* **Task to complete**
Each line of the material, from the first through the one containing "a [timedelta] is", is to be written out exactly.

* **Available data**
--- START ---

(** * Quest bot: the quest lifecycle, the statistics counters and the JSON store

    A shallow embedding of [bot/models.py], [bot/permissions.py],
    [bot/json_database.py], [bot/quest_manager.py] and [bot/user_stats.py],
    followed by the properties of the lifecycle that the specification states.

    Conventions of the embedding.
    - A [datetime] is the number of microseconds since the epoch, a [Z];
      a [timedelta] is a difference of two of them.
    - [datetime.now()] and [uuid.uuid4()] read the outside world.  The world
      carries the readings still to come ([clock], [uuid_pool]) together with
      how many were consumed, and every method is a state transformer
      [M A := World -> A * World], so that two readings made by one call are two
      distinct values.
    - [main.py] wires [JSONDatabase] into [QuestManager] and
      [UserStatsManager]; the in-memory dictionaries of [JSONDatabase] serve
      every read, and [_save_data] only mirrors them to files.  The model is
      those dictionaries; writing the mirror is the identity on them, and a
      failure of the disk or of git is outside the model.  The records of the
      dictionaries are those the [save_*] methods write. *)

From Stdlib Require Import ZArith Ascii String.
From stdpp Require Import base gmap strings list pretty sorting.

(** ** bot/models.py *)

Module QuestRank.
Definition EASY : string := "easy".
Definition NORMAL : string := "normal".
Definition MEDIUM : string := "medium".
Definition HARD : string := "hard".
Definition IMPOSSIBLE : string := "impossible".
End QuestRank.

Module QuestCategory.
Definition HUNTING : string := "hunting".
Definition GATHERING : string := "gathering".
Definition COLLECTING : string := "collecting".
Definition CRAFTING : string := "crafting".
Definition EXPLORATION : string := "exploration".
Definition COMBAT : string := "combat".
Definition SOCIAL : string := "social".
Definition BUILDING : string := "building".
Definition TRADING : string := "trading".
Definition PUZZLE : string := "puzzle".
Definition SURVIVAL : string := "survival".
Definition OTHER : string := "other".
End QuestCategory.

Module QuestStatus.
Definition AVAILABLE : string := "available".
Definition ACCEPTED : string := "accepted".
Definition COMPLETED : string := "completed".
Definition APPROVED : string := "approved".
Definition REJECTED : string := "rejected".
Definition CANCELLED : string := "cancelled".
End QuestStatus.

(** An instant: microseconds since the epoch. *)
Abbreviation datetime := Z (only parsing).

Module Quest.
Record t : Type := mk {
  quest_id : string;
  title : string;
  description : string;
  creator_id : Z;
  guild_id : Z;
  requirements : string;
  reward : string;
  rank : string;
  category : string;
  status : string;
  created_at : datetime;
  required_role_ids : list Z
}.
End Quest.

Module QuestProgress.
(** [accepted_at] is never [None] on an object: [__post_init__] replaces a
    missing value by the current time, and [save_quest_progress] writes what
    the object holds. *)
Record t : Type := mk {
  quest_id : string;
  user_id : Z;
  guild_id : Z;
  status : string;
  accepted_at : datetime;
  completed_at : option datetime;
  proof_text : string;
  proof_image_urls : list string;
  approval_status : string;
  accepted_channel_id : option Z
}.
Lemma delete_fold_get (evt : TouchEvent) (o : obj) (k : N) :
  keys_ascending o ->
  obj_get (fold_left (fun o t => obj_delete o (identifier t)) evt o) k
  = if changed evt k then None else obj_get o k.
Proof.
  revert o. induction evt as [| t evt IH]; intros o H.
  - reflexivity.
  - simpl. rewrite IH by (apply keys_ascending_delete, H).
    destruct (N.eqb_spec (identifier t) k) as [-> | Hne]; simpl.
    + rewrite obj_get_delete_same by exact H.
      destruct (changed evt k); reflexivity.
    + rewrite obj_get_delete_other by congruence. reflexivity.
Qed.

Lemma delete_fold_ascending (evt : TouchEvent) (o : obj) :
  keys_ascending o ->
  keys_ascending (fold_left (fun o t => obj_delete o (identifier t)) evt o).
Proof.
  revert o. induction evt as [| t evt IH]; intros o H.
  - exact H.
  - simpl. apply IH, keys_ascending_delete, H.
Qed.

(** X17: after [onTouchEnd], no ended identifier is tracked any more and
    every other identifier keeps its position. *)
Theorem onTouchEnd_lookup (c : Controller) (evt : TouchEvent) (k : N) :
  keys_ascending (touches c) ->
  obj_get (touches (outcome_controller (onTouchEnd c evt))) k
  = if changed evt k then None else obj_get (touches c) k.
Proof.
  intros H. unfold onTouchEnd.
  cbn [outcome_controller set_touches touches].
  apply delete_fold_get, H.
Qed.

Lemma two_fingers_ascending : keys_ascending (touches two_fingers).
Proof. simpl. repeat split. Qed.

Lemma onTouchEnd_lookup_witness :
  obj_get (touches (outcome_controller
                      (onTouchEnd two_fingers [mkTouch 0 0 0]))) 0
  = if changed [mkTouch 0 0 0] 0 then None
    else obj_get (touches two_fingers) 0.
Proof.
  apply (onTouchEnd_lookup two_fingers [mkTouch 0 0 0] 0 two_fingers_ascending).
Defined.

Lemma set_touches_same (c : Controller) : set_touches c (touches c) = c.
Proof. destruct c; reflexivity. Qed.

(** X18: [onTouchEnd] for identifiers that are not tracked changes nothing
    and calls nothing. *)
Theorem onTouchEnd_untracked (c : Controller) (evt : TouchEvent) :
  (forall t, In t evt -> obj_has (touches c) (identifier t) = false) ->
  onTouchEnd c evt = Normal c [].
Proof.
  intros H. unfold onTouchEnd.
  assert (E : fold_left (fun o t => obj_delete o (identifier t)) evt (touches c)
              = touches c).
  { revert H. generalize (touches c) as o.
    induction evt as [| t evt IH]; intros o H.
    - reflexivity.
    - simpl. rewrite obj_delete_absent by (apply H; left; reflexivity).
      apply IH. intros t' Hin. apply H. right. exact Hin. }
  rewrite E, set_touches_same. reflexivity.
Qed.

Lemma onTouchEnd_untracked_witness :
  onTouchEnd two_fingers [mkTouch 7 1 2] = Normal two_fingers [].
Proof.
  apply (onTouchEnd_untracked two_fingers [mkTouch 7 1 2]).
  intros t [<- | []]. reflexivity.
Defined.

(** X19: a [touchstart] of identifiers that were not tracked, followed by
    the [touchend] of the same touches, gives back the controller as it
    was. *)
Theorem touch_start_end_round_trip
        (h : Host) (c : Controller) (evt : TouchEvent) :
  keys_ascending (touches c) ->
  (forall t, In t evt -> obj_has (touches c) (identifier t) = false) ->
  outcome_controller
    (onTouchEnd (outcome_controller (onTouchStart h c evt)) evt) = c.
Proof.
  intros Ha Hf. destruct (onTouchStart_stores h c evt) as [calls ->].
  unfold onTouchEnd. cbn [outcome_controller set_touches touches mousemove
    press wheel prevMouse curMouse twoFingerDrag pinch].
  assert (E : fold_left (fun o t => obj_delete o (identifier t)) evt
                        (updateTouches h (touches c) evt)
              = touches c).
  { apply obj_ext.
    - apply delete_fold_ascending, updateTouches_ascending, Ha.
    - exact Ha.
    - intros k.
      rewrite delete_fold_get by (apply updateTouches_ascending, Ha).
      destruct (changed evt k) eqn:Ec.
      + destruct (changed_true_In evt k Ec) as (t & Hin & <-).
        symmetry. apply obj_has_false_get, Hf, Hin.
      + rewrite updateTouches_get, (changed_false_lastTouch evt k Ec).
        reflexivity. }
  rewrite E. destruct c; reflexivity.
Qed.

Lemma touch_start_end_round_trip_witness :
  outcome_controller
    (onTouchEnd
       (outcome_controller
          (onTouchStart (host false) two_fingers [mkTouch 5 1 2; mkTouch 3 4 5]))
       [mkTouch 5 1 2; mkTouch 3 4 5])
  = two_fingers.
Proof.
  apply (touch_start_end_round_trip (host false) two_fingers
           [mkTouch 5 1 2; mkTouch 3 4 5] two_fingers_ascending).
  intros t [<- | [<- | []]]; reflexivity.
Defined.

(** ** Touch move *)

(** X20: with one tracked touch and [mousemove] registered, two successive
    moves of that touch call [mousemove] with the stored position and the
    new one, then with the new one and the next: the positions chain, and
    the handler does not depend on whether [t] resolves. *)
Theorem single_touch_moves_chain
        (h : Host) (c : Controller) (k : N) (p : point) (x1 y1 x2 y2 : R) :
  touches c = [(k, p)] -> mousemove c = true ->
  let q1 := Vec2 (x1 - left h) (y1 - top h) in
  let q2 := Vec2 (x2 - left h) (y2 - top h) in
  let r1 := onTouchMove h c [mkTouch k x1 y1] in
  let r2 := onTouchMove h (outcome_controller r1) [mkTouch k x2 y2] in
  r1 = Normal (set_touches c [(k, q1)]) [CallMousemove (Some p) q1]
  /\ r2 = Normal (set_touches c [(k, q2)]) [CallMousemove (Some q1) q2].
Proof.
  intros Ht Hm q1 q2 r1 r2.
  assert (E1 : r1 = Normal (set_touches c [(k, q1)])
                           [CallMousemove (Some p) q1]).
  { unfold r1, onTouchMove. rewrite Ht, Hm. simpl.
    unfold updateTouches, touchPoint. simpl. rewrite N.eqb_refl. reflexivity. }
  split; [exact E1 |].
  unfold r2. rewrite E1. unfold onTouchMove.
  cbn [outcome_controller set_touches touches mousemove].
  rewrite Hm. simpl.
  unfold updateTouches, touchPoint. simpl. rewrite N.eqb_refl. reflexivity.
Qed.

Lemma single_touch_moves_chain_witness :
  onTouchMove (host false) (set_touches two_fingers [(4%N, Vec2 1 1)])
              [mkTouch 4 5 6]
  = Normal (set_touches (set_touches two_fingers [(4%N, Vec2 1 1)])
                        [(4%N, Vec2 (5 - left (host false))
                                    (6 - top (host false)))])
           [CallMousemove (Some (Vec2 1 1))
                          (Vec2 (5 - left (host false)) (6 - top (host false)))].
Proof.
  apply (single_touch_moves_chain (host false)
           (set_touches two_fingers [(4%N, Vec2 1 1)]) 4 (Vec2 1 1) 5 6 5 6);
    reflexivity.
Defined.

(** X21: with one tracked touch, a move of a touch that is not the tracked
    one calls [mousemove] with [undefined] as the previous position, and
    leaves two touches tracked. *)
Theorem single_touch_stray_move
        (h : Host) (c : Controller) (k : N) (p : point) (t : Touch) :
  touches c = [(k, p)] -> mousemove c = true -> identifier t <> k ->
  outcome_calls (onTouchMove h c [t]) = [CallMousemove None (touchPoint h t)]
  /\ length (touches (outcome_controller (onTouchMove h c [t]))) = 2%nat.
Proof.
  intros Ht Hm Hk. unfold onTouchMove. rewrite Ht, Hm.
  apply N.eqb_neq in Hk.
  cbn [length Nat.eqb outcome_calls outcome_controller set_touches touches
       obj_get updateTouches fold_left obj_set].
  rewrite Hk. split; [reflexivity |].
  destruct (N.ltb (identifier t) k); reflexivity.
Qed.

Lemma single_touch_stray_move_witness :
  outcome_calls
    (onTouchMove (host false) (set_touches two_fingers [(4%N, Vec2 1 1)])
                 [mkTouch 9 5 6])
  = [CallMousemove None (touchPoint (host false) (mkTouch 9 5 6))].
Proof.
  apply (single_touch_stray_move (host false)
           (set_touches two_fingers [(4%N, Vec2 1 1)]) 4 (Vec2 1 1)
           (mkTouch 9 5 6)); [reflexivity | reflexivity | discriminate].
Defined.

Lemma obj_has_set_same (o : obj) (k : N) (v : point) :
  obj_has (obj_set o k v) k = true.
Proof. apply obj_has_get. exists v. apply obj_get_set_same. Qed.

Lemma obj_has_set_mono (o : obj) (k k' : N) (v : point) :
  obj_has o k' = true -> obj_has (obj_set o k v) k' = true.
Proof.
  intros H. destruct (N.eq_dec k' k) as [-> | Hne].
  - apply obj_has_set_same.
  - apply obj_has_get. rewrite obj_get_set_other by exact Hne.
    apply obj_has_get, H.
Qed.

--- END ---

* **Task solution**
(** * Quest bot: the quest lifecycle, the statistics counters and the JSON store

    A shallow embedding of [bot/models.py], [bot/permissions.py],
    [bot/json_database.py], [bot/quest_manager.py] and [bot/user_stats.py],
    followed by the properties of the lifecycle that the specification states.

    Conventions of the embedding.
    - A [datetime] is the number of microseconds since the epoch, a [Z];
      a [timedelta] is a difference of two of them.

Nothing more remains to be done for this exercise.